Les motifs visés par l’employeur dans la lettre de licenciement sont les suivants :
– absence d’aboutissement de la procédure de recrutement d’un collaborateur en propriété intellectuelle initiée en 2013,
– manque de réactivité dans la gestion du dossier Quicksilver,
– absence de traitement en direct du dossier Orange,
– mise à l’écart de M. [F] [W] et recours excessif aux conseils extérieurs : comportement démontrant un refus d’appliquer les directives de la hiérarchie et en totale contradiction avec ce qu’on peut attendre d’un manager du niveau de M. [N] [U].
La société Bigben Connected évoque dans ses écritures une difficulté concernant l’organisation (classement et archivage) et la complétude des dossiers dont M. [N] [U] avait la charge. Celle-ci n’a pas à être examinée par la cour, s’agissant d’un élément qui ne figure pas dans la lettre de licenciement. Il en est de même pour celle relative aux risques psycho-sociaux auxquels M. [N] [U] aurait exposé ses collègues, et notamment Mme [K].
Concernant l’échec de la procédure de recrutement d’un collaborateur, s’il est bien démontré que la société Bigben Connected avait initié en 2013 une procédure de recrutement pour un juriste en propriété intellectuelle, M. [N] [U] établit, par la production des échanges de mails avec la directrice des ressources humaines, qu’il s’est impliqué dans la procédure de recrutement et qu’il a procédé aux entretiens avec elle. Il ne ressort d’aucune pièce que M. [N] [U] soit à l’origine du fait que cette procédure n’ait pas abouti.
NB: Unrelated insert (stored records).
#[export] Instance log_os : Os log := {
  os_call t k :=
    if fn t =? number SYSCALL_GETCHAR then
      match log_keys k with
      | c :: cs => Ok (Value c, Log cs (log_calls k))
      | [] => Ok (Value 0, k)
      end
    else Ok (Return, Log (log_keys k) (log_calls k ++ [t]));
  os_cwd_str _ := cstr "/";
  os_cursor _ := (0, 0);
}.

#[export] Program Instance log_laws : ConsoleLaws log := { pending := log_keys }.
Next Obligation.
  intros [cs calls] c cs' Hp. cbn in Hp. subst. by eexists.
Qed.
Next Obligation.
  intros k b s Hb. do 2 eexists. by split.
Qed.
Next Obligation.
  intros k x y. do 2 eexists. by split.
Qed.

(** ** Theorems *)

Section theorems.
Context {K : Type} {os : Os K} (junk_buff junk_bf : bytes).

(** C28.  Running a line of the shell: the line is split at its blanks; when its
    first word names a command, that command is called with the number of the
    words and an argument vector that holds the words and is not initialised
    beyond them.  Another first word is an error with no effect.  A line with no
    word makes the shell read an uninitialised field, and a line with more than
    64 words makes it store outside the array of fields. *)
Theorem solve_cmd_correct s c rest (k : K) :
  0 ∉ s → all_bytes s →
  let line := zero_blanks s ++ 0 :: rest in
  let r := solve_cmd junk_buff junk_bf (s ++ c :: rest) (Z.of_nat (length s)) k in
  match words s with
  | [] => r = Fault Uninitialised
  | w :: ws =>
      if decide (length (w :: ws) ≤ Z.to_nat COMMAND_FIELD_MAX_NUM)%nat then
        match command_of w with
        | None => r = Ok (SOLVE_COMMAND_ERROR, line, k)
        | Some f => ∃ argv, argv_of argv (w :: ws) ∧
            r = (k' ← run_command junk_buff junk_bf (Z.of_nat (length (w :: ws))) argv f k;
                 Ok (SOLVE_COMMAND_OK, line, k'))
        end
      else r = Fault OutOfBounds
  end.
Proof. apply solve_cmd_spec. Qed.

Context {laws : ConsoleLaws K}.

(** Typing a line: the buffer holds what the keys make of the line when each
    character is appended, a backspace or delete key takes the last one away (and
    does nothing on an empty line) and a zero is ignored; the key that ends the
    line has it run, with the line's length, and the next line starts empty.  When
    a line does not fit in the buffer the shell stores outside it. *)
Theorem shell_line_correct keys c buffer (k : K) :
  length junk_buff = 256%nat → length junk_bf = 24%nat →
  all_bytes keys → Forall (λ c, ¬ ends_line c) keys → ends_line c → pending k = keys ++ [c] →
  let run := shell_loop junk_buff junk_bf (length keys + 1) (ShellState buffer 0) k in
  match edit (length buffer) [] keys with
  | Some line =>
      if decide (length line < length buffer)%nat then
        ∃ rest k', pending k' = [] ∧ length (line ++ 10 :: rest) = length buffer ∧
          run = ('(_, b, k) ← solve_cmd junk_buff junk_bf (line ++ 10 :: rest) (Z.of_nat (length line)) k';
                 k ← prompt junk_buff junk_bf k; Ok (ShellState b 0, k))
      else run = Fault OutOfBounds
  | None => run = Fault OutOfBounds
  end.
Proof. intros ??. by apply shell_line_spec. Qed.
End theorems.

Lemma solve_cmd_correct_witness :
  (0 ∉ str " mkdir  a") ∧
  ∃ argv, argv_of argv [str "mkdir"; str "a"] ∧
    solve_cmd [] [] (str " mkdir  a" ++ [10; 7]) 9 (Log [] []) =
      (k ← run_command [] [] 2 argv Cmd_mkdir (Log [] []);
       Ok (1, [0] ++ cstr "mkdir" ++ [0; 97; 0; 7], k)).
Proof.
  assert (Hs : 0 ∉ str " mkdir  a") by (vm_compute; set_solver).
  split; [exact Hs|].
  refine (solve_cmd_correct [] [] (str " mkdir  a") 10 [7] (Log [] []) Hs _).
  apply (bool_decide_unpack _). vm_compute. exact I.
Defined.

Lemma shell_line_correct_witness :
  edit 8 [] (str "lsx" ++ [127]) = Some (str "ls") ∧
  ∃ rest k', pending k' = [] ∧ length (str "ls" ++ 10 :: rest) = 8%nat ∧
    shell_loop (fill 256 0) (fill 24 0) 5 (ShellState (fill 8 0) 0) (Log (str "lsx" ++ [127; 13]) []) =
      ('(_, b, k) ← solve_cmd (fill 256 0) (fill 24 0) (str "ls" ++ 10 :: rest) 2 k';
       k ← prompt (fill 256 0) (fill 24 0) k; Ok (ShellState b 0, k)).
Proof.
  split; [reflexivity|].
  refine (shell_line_correct (fill 256 0) (fill 24 0) (str "lsx" ++ [127]) 13 (fill 8 0)
    (Log (str "lsx" ++ [127; 13]) []) _ _ _ _ _ _).
  - reflexivity.
  - reflexivity.
  - apply (bool_decide_unpack _). vm_compute. exact I.
  - apply (bool_decide_unpack _). vm_compute. exact I.
  - right. reflexivity.
  - reflexivity.
Defined.
(* ===== verification/Session.v ===== *)
(** * The shell on the kernel

    The kernel of [Syscall.v] as the system under the shell of [Shell.v]: what
    the command lines do, through the stubs, the table and the handlers, to the
    state of the kernel and to the tree of directories. *)

From S2P Require Import Prelude CString Printk Kstate Sched Process.
From S2P Require Import FsLayout Fs FsDisk FsPath FsOps FsTree Screen Mac Syscall Shell.

(** ** The command language *)

(** The call that the words of a line stand for: a string argument is a pointer
    to its word. *)
Inductive command_call : list bytes → api → Prop :=
  | Call_reboot : command_call [str "reboot"] A_reboot
  | Call_exec n p ws : n ≠ [] → Forall decimal n → string_at p n →
      command_call (str "exec" :: n :: ws) (A_exec (i32 (decimal_value n)) (Buf p))
  | Call_kill n p ws : n ≠ [] → Forall decimal n → decimal_value n ≤ NUM_MAX_TASK →
      string_at p n → command_call (str "kill" :: n :: ws) (A_kill (decimal_value n))
  | Call_mkfs ws : command_call (str "mkfs" :: ws) A_mkfs
  | Call_statfs ws : command_call (str "statfs" :: ws) A_statfs
  | Call_ps ws : command_call (str "ps" :: ws) A_ps
  | Call_ls : command_call [str "ls"] (A_ls None)
  | Call_ls_dir n p : string_at p n → command_call [str "ls"; n] (A_ls (Some p))
  | Call_mkdir n p ws : string_at p n → command_call (str "mkdir" :: n :: ws) (A_mkdir (Some p))
  | Call_rm n p ws : string_at p n → command_call (str "rm" :: n :: ws) (A_rm p)
  | Call_cd n p ws : string_at p n → command_call (str "cd" :: n :: ws) (A_cd (Some p))
  | Call_touch n p ws : string_at p n → command_call (str "touch" :: n :: ws) (A_touch (Some p))
  | Call_cat n p ws : string_at p n → command_call (str "cat" :: n :: ws) (A_cat (Some p))
  | Call_ln a b p q : string_at p a → string_at q b →
      command_call [str "ln"; a; b] (A_link p q HARD_LINK)
  | Call_ln_s a b p q : string_at p a → string_at q b →
      command_call [str "ln"; str "-s"; a; b] (A_link p q SOFT_LINK)
  | Call_find a b p q ws : string_at p a → string_at q b →
      command_call (str "find" :: a :: b :: ws) (A_find (Some p) q)
  | Call_rename a b p q ws : string_at p a → string_at q b →
      command_call (str "rename" :: a :: b :: ws) (A_rename p q).

Section session.
Context {D : Type} {dev : BlockDev D}.
Context (junk1 junk2 junk_buff junk_bf : bytes) (fuel wait : nat) (engine : net → net)
  (exception_handler_exit nodes_addr : Z) (test_tasks : list task_info_t).
Implicit Types (k : kernel D).

Definition kernel_call : trap → kernel D → outcome (response * kernel D) :=
  system_call_helper junk1 junk2 fuel wait engine exception_handler_exit nodes_addr test_tasks
    syscall_table.

Definition intended_call : api → kernel D → outcome (response * kernel D) :=
  intended junk1 junk2 fuel wait engine exception_handler_exit nodes_addr test_tasks.

Instance kernel_os : Os (kernel D) := {
  os_call := kernel_call;
  os_cwd_str k := cwd_str (k_fs k);
  os_cursor k := (Screen.screen_cursor_x (k_screen k), Screen.screen_cursor_y (k_screen k));
}.

(** The line [s] is run as [shell_char] does it, in a buffer that goes on with
    [rest] behind the character that ended the line. *)
Definition run_line (s rest : bytes) k : outcome (Z * bytes * kernel D) :=
  solve_cmd junk_buff junk_bf (s ++ 10 :: rest) (Z.of_nat (length s)) k.

Lemma sys_stub a k : sys (stub a) k = ('(_, k) ← intended_call a k; Ok k).
Proof. unfold sys. cbn [os_call kernel_os]. unfold kernel_call. by rewrite stub_calls. Qed.

Lemma is_str_correct p w n : string_at p w → all_bytes w → 0 ∉ str n → all_bytes (str n) →
  is_str p n = Ok (bool_decide (w = str n)).
Proof.
  intros Hp Hw Hz Hb. unfold is_str.
  destruct (strcmp_eq p (cstr n) w (str n)) as (r & -> & Hr); [done|by apply string_at_app|done|done|].
  by rewrite bind_Ok, Hr.
Qed.

Lemma decimal_value_range n : Forall decimal n → 0 ≤ decimal_value n.
Proof.
  unfold decimal_value. assert (∀ a, 0 ≤ a → Forall decimal n → 0 ≤ foldl (λ a c, a * 10 + (c - 48)) a n) as H.
  { induction n as [|c n IH]; intros a Ha Hn; [done|]. apply Forall_cons in Hn as [Hc Hn]. cbn.
    apply IH; [|done]. unfold decimal in Hc. lia. }
  intros Hn. by apply H.
Qed.

Lemma atoi_word p n : n ≠ [] → Forall decimal n → string_at p n → atoi p = Ok (i32 (decimal_value n)).
Proof. intros Hne Hn [_ [r ->]]. by apply atoi_decimal. Qed.

(** Bring in the pointer to a word of the line. *)
Ltac take_word Hargv i p Hp :=
  destruct (av_word _ _ Hargv i _ eq_refl) as (p & Hp & ?);
  let z := eval vm_compute in (Z.of_nat i) in change (Z.of_nat i) with z in Hp.

Lemma run_sys f a k (r : outcome (kernel D)) :
  r = sys f k → f = stub a → r = ('(_, k) ← intended_call a k; Ok k).
Proof. intros -> ->. apply sys_stub. Qed.

(** A command that is the one system call [t]. *)
Ltac one_call f a t :=
  exists f, a; split_and!; [reflexivity|by constructor|]; apply (run_sys t); [|done];
  cbn [run_command].

Lemma run_command_call argv ws a k :
  argv_of argv ws → Forall (λ w, all_bytes w) ws → command_call ws a →
  ∃ f a', head ws ≫= command_of = Some f ∧ command_call ws a' ∧
    run_command junk_buff junk_bf (Z.of_nat (length ws)) argv f k =
      ('(_, k) ← intended_call a' k; Ok k).
Proof.
  intros Hargv Hb Hcall. destruct Hcall.
  - exists Cmd_reboot, A_reboot. split_and!; [reflexivity|constructor|]. take_word Hargv 0%nat p0 Hp0.
    cbn [run_command]. unfold cmd_reboot. change (Z.of_nat 1 =? 1) with true. cbn iota.
    rewrite Hp0, bind_Ok. rewrite (is_str_correct p0 (str "reboot")).
    + rewrite bind_Ok, bool_decide_true by done. by apply (run_sys sys_reboot).
    + done.
    + by apply Forall_cons in Hb as [? _].
    + vm_compute. set_solver.
    + by apply Forall_cons in Hb as [? _].
  - take_word Hargv 1%nat p1 Hp1. exists Cmd_exec, (A_exec (i32 (decimal_value n)) (Buf p1)).
    split_and!; [reflexivity|by constructor|]. cbn [run_command]. unfold cmd_exec.
    rewrite Hp1, bind_Ok, (atoi_word p1 n), bind_Ok by done.
    change (sys_exec (i32 (decimal_value n)) (Buf p1)) with (stub (A_exec (i32 (decimal_value n)) (Buf p1))).
    rewrite sys_stub. by destruct (intended_call _ _) as [[]| |].
  - take_word Hargv 1%nat p1 Hp1. exists Cmd_kill, (A_kill (decimal_value n)).
    split_and!; [reflexivity|by econstructor|]. cbn [run_command]. unfold cmd_kill.
    pose proof (decimal_value_range n ltac:(done)).
    assert (i32 (decimal_value n) = decimal_value n) as Hv
      by (apply i32_small; unfold NUM_MAX_TASK in *; lia).
    rewrite Hp1, bind_Ok, (atoi_word p1 n), bind_Ok, Hv by done.
    rewrite (proj2 (Z.ltb_ge _ 0)), (proj2 (Z.ltb_ge _ _)) by lia. cbn [orb].
    change (sys_kill (decimal_value n)) with (stub (A_kill (decimal_value n))).
    rewrite sys_stub. by destruct (intended_call _ _) as [[]| |].
  - one_call Cmd_mkfs A_mkfs sys_mkfs. done.
  - one_call Cmd_statfs A_statfs sys_statfs. done.
  - one_call Cmd_ps A_ps sys_ps. done.
  - one_call Cmd_ls (A_ls None) (sys_ls (Int 0)). done.
  - take_word Hargv 1%nat p1 Hp1. one_call Cmd_ls (A_ls (Some p1)) (sys_ls (Str p1)).
    unfold cmd_ls. change (Z.of_nat (length [str "ls"; n])) with 2. cbn.
    by rewrite Hp1.
  - take_word Hargv 1%nat p1 Hp1. one_call Cmd_mkdir (A_mkdir (Some p1)) (sys_mkdir (Str p1)).
    unfold cmd_mkdir. by rewrite Hp1.
  - take_word Hargv 1%nat p1 Hp1. one_call Cmd_rm (A_rm p1) (sys_rm (Str p1)).
    unfold cmd_rm. by rewrite Hp1.
  - take_word Hargv 1%nat p1 Hp1. one_call Cmd_cd (A_cd (Some p1)) (sys_cd (Str p1)).
    unfold cmd_cd. by rewrite Hp1.
  - take_word Hargv 1%nat p1 Hp1. one_call Cmd_touch (A_touch (Some p1)) (sys_touch (Str p1)).
    unfold cmd_touch. by rewrite Hp1.
  - take_word Hargv 1%nat p1 Hp1. one_call Cmd_cat (A_cat (Some p1)) (sys_cat (Str p1)).
    unfold cmd_cat. by rewrite Hp1.
  - take_word Hargv 1%nat p1 Hp1. take_word Hargv 2%nat p2 Hp2. one_call Cmd_ln (A_link p1 p2 HARD_LINK) (sys_link (Str p1) (Str p2) HARD_LINK).
    unfold cmd_ln. change (Z.of_nat (length _) =? 3) with true. cbn iota.
    by rewrite Hp1, bind_Ok, Hp2.
  - take_word Hargv 1%nat p1 Hp1. take_word Hargv 2%nat p2 Hp2. take_word Hargv 3%nat p3 Hp3.
    one_call Cmd_ln (A_link p2 p3 SOFT_LINK) (sys_link (Str p2) (Str p3) SOFT_LINK).
    unfold cmd_ln. change (Z.of_nat (length _) =? 3) with false.
    change (Z.of_nat (length _) =? 4) with true. cbn iota.
    rewrite Hp1, bind_Ok, Hp2, bind_Ok, Hp3, bind_Ok. rewrite (is_str_correct p1 (str "-s")).
    + rewrite bind_Ok, bool_decide_true by done. done.
    + done.
    + by apply Forall_cons in Hb as [_ [? _]%Forall_cons].
    + vm_compute. set_solver.
    + by apply Forall_cons in Hb as [_ [? _]%Forall_cons].
  - take_word Hargv 1%nat p1 Hp1. take_word Hargv 2%nat p2 Hp2. one_call Cmd_find (A_find (Some p1) p2) (sys_find (Str p1) (Str p2)).
    unfold cmd_find. by rewrite Hp1, bind_Ok, Hp2.
  - take_word Hargv 1%nat p1 Hp1. take_word Hargv 2%nat p2 Hp2. one_call Cmd_rename (A_rename p1 p2) (sys_rename (Str p1) (Str p2)).
    unfold cmd_rename. by rewrite Hp1, bind_Ok, Hp2.
Qed.

Lemma run_line_calls s rest k :
  0 ∉ s → all_bytes s → (length (words s) ≤ Z.to_nat COMMAND_FIELD_MAX_NUM)%nat →
  (∃ a, command_call (words s) a) →
  ∃ a, command_call (words s) a ∧
    run_line s rest k =
      ('(_, k) ← intended_call a k; Ok (SOLVE_COMMAND_OK, zero_blanks s ++ 0 :: rest, k)).
Proof.
  intros Hs Hb Hle [a Hcall]. unfold run_line. pose proof (solve_cmd_spec junk_buff junk_bf s 10 rest k Hs Hb) as Hrun.
  pose proof (words_nonzero s [] Hs ltac:(set_solver) Hb ltac:(constructor)) as Hw. fold (words s) in Hw.
  cbv zeta in Hrun. destruct (words s) as [|w ws]; [inversion Hcall|].
  rewrite decide_True in Hrun by done.
  assert (Hbytes : Forall (λ w, all_bytes w) (w :: ws)) by (eapply Forall_impl; [exact Hw|by intros ? []]).
  destruct (command_of w) as [f|] eqn:Hf.
  - destruct Hrun as (argv & Hargv & ->).
    destruct (run_command_call argv (w :: ws) a k Hargv Hbytes Hcall) as (f' & a' & Hf' & Hcall' & Hr).
    change (command_of w = Some f') in Hf'. rewrite Hf in Hf'. injection Hf' as <-. exists a'. split; [done|]. rewrite Hr.
    by destruct (intended_call a' k) as [[]| |].
  - inversion Hcall; subst; discriminate Hf.
Qed.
S’agissant du dossier Quiksilver, la société Bigben Connected soutient que le manque de diligence de M. [N] [U] dans la gestion du dossier Quicksilver et notamment dans la dénonciation du contrat de licences a causé un préjudice financier important à la société. M. [N] [U] conteste avoir reçu pour instruction de dénoncer les contrats de licences dès septembre 2015.
Les échanges de mails entre M. [H] (directeur général de la société) et M. [N] [U] d’une part et M. [H] et Mme [G] (interlocutrice de la société Quicksilver) d’autre part, font apparaître qu’en septembre 2015, M. [H], compte tenu de l’annonce de la mise en faillite de la société Quicksilver, a sollicité M. [N] [U] le 9 septembre 2015 pour prendre toute mesure pour sauvegarder les intérêts de la société Bigben Connected et que celui-ci lui a répondu le 14 septembre 2015 qu’après vérification, le contrat signé avec la société Quicksilver ne prévoyait pas de résiliation anticipée au motif du placement de cette société sous Chapter 11 ; qu’une procédure de renégociation du contrat a donc été initiée immédiatement par M. [H], avec toutefois le souci de préserver les intérêts de Bigben Connected, dans l’éventualité d’une future dénonciation du contrat en 2016 ; que suite à un entretien avec Mme [G] sur les performances des ventes des produits Quicksilver le 14 décembre 2015, M. [I] [H] lui a indiqué que la société souhaitait désormais une sortie du contrat, et lui a fait une proposition en ce sens ; que celle-ci a été refusé par mail du 17 décembre 2015 adressé à M. [H] seul ; que ce n’est que le 8 février 2016, sur relance de Mme [G], que M. [N] [U] et M. [W] ont été sollicités par M. [H] afin de préparer une nouvelle proposition de sortie de contrat.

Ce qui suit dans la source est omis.